(* ===== verification/_CoqProject ===== *)
-Q . S2P
Prelude.v
Digits.v
U128.v
Wide.v
Hash.v
Decimal.v
DecMath.v
DecimalProofs.v
DecimalDiv.v
Text.v
TextProofs.v
DecText.v
DecimalTheorems.v
TextTheorems.v
Str.v
StrProofs.v
StrTheorems.v
Slots.v
Mem.v
ListRt.v
ListRtProofs.v
ListOwn.v
ListTheorems.v
ListSort.v
RadixProofs.v
SortTheorems.v
MapRt.v
MapProofs.v
MapOps.v
MapSpec.v
MapTheorems.v
Bytes.v
BytesProofs.v
BytesTheorems.v
Heap.v
HeapSum.v
HeapInv.v
CtrlInv.v
ReleaseProofs.v
Collector.v
MarkProofs.v
CycleProofs.v
CollectProofs.v
Handles.v
HandleProofs.v
HeapSteps.v
WeakTable.v
HeapTheorems.v
Chan.v
ChanProofs.v
ChanTheorems.v
Sleep.v
SleepProofs.v
Fiber.v
FiberProofs.v
FiberLinks.v
FiberTheorems.v
TaskGroup.v
TaskGroupProofs.v
TaskGroupTheorems.v
JsonScan.v
JsonOut.v
JsonText.v
JsonEnc.v
JsonSim.v
JsonPaths.v
JsonTheorems.v
JsonDec.v
JsonRead.v
JsonDecSpec.v
JsonDecProofs.v
JsonDecTheorems.v
Reflect.v
ReflectProofs.v
ReflectQueries.v
ReflectCall.v
ReflectTheorems.v
Show.v
ShowTheorems.v
Width.v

★ ★ ★ ★

WHAT YOU SHOULD DO: Repeat all of the entries above exactly.

RESULT FOR THIS EXERCISE:
(* ===== verification/_CoqProject ===== *)
-Q . S2P
Prelude.v
Digits.v
U128.v
Wide.v
Hash.v
Decimal.v
DecMath.v
DecimalProofs.v
DecimalDiv.v
Text.v
TextProofs.v
DecText.v
DecimalTheorems.v
TextTheorems.v
Str.v
StrProofs.v
StrTheorems.v
Slots.v
Mem.v
ListRt.v
ListRtProofs.v
ListOwn.v
ListTheorems.v
ListSort.v
RadixProofs.v
SortTheorems.v
MapRt.v
MapProofs.v
MapOps.v
MapSpec.v
MapTheorems.v
Bytes.v
BytesProofs.v
BytesTheorems.v
Heap.v
HeapSum.v
HeapInv.v
CtrlInv.v
ReleaseProofs.v
Collector.v
MarkProofs.v
CycleProofs.v
CollectProofs.v
Handles.v
HandleProofs.v
HeapSteps.v
WeakTable.v
HeapTheorems.v
Chan.v
ChanProofs.v
ChanTheorems.v
Sleep.v
SleepProofs.v
Fiber.v
FiberProofs.v
FiberLinks.v
FiberTheorems.v
TaskGroup.v
TaskGroupProofs.v
TaskGroupTheorems.v
JsonScan.v
JsonOut.v
JsonText.v
JsonEnc.v
JsonSim.v
JsonPaths.v
JsonTheorems.v
JsonDec.v
JsonRead.v
JsonDecSpec.v
JsonDecProofs.v
JsonDecTheorems.v
Reflect.v
ReflectProofs.v
ReflectQueries.v
ReflectCall.v
ReflectTheorems.v
Show.v
ShowTheorems.v
Width.v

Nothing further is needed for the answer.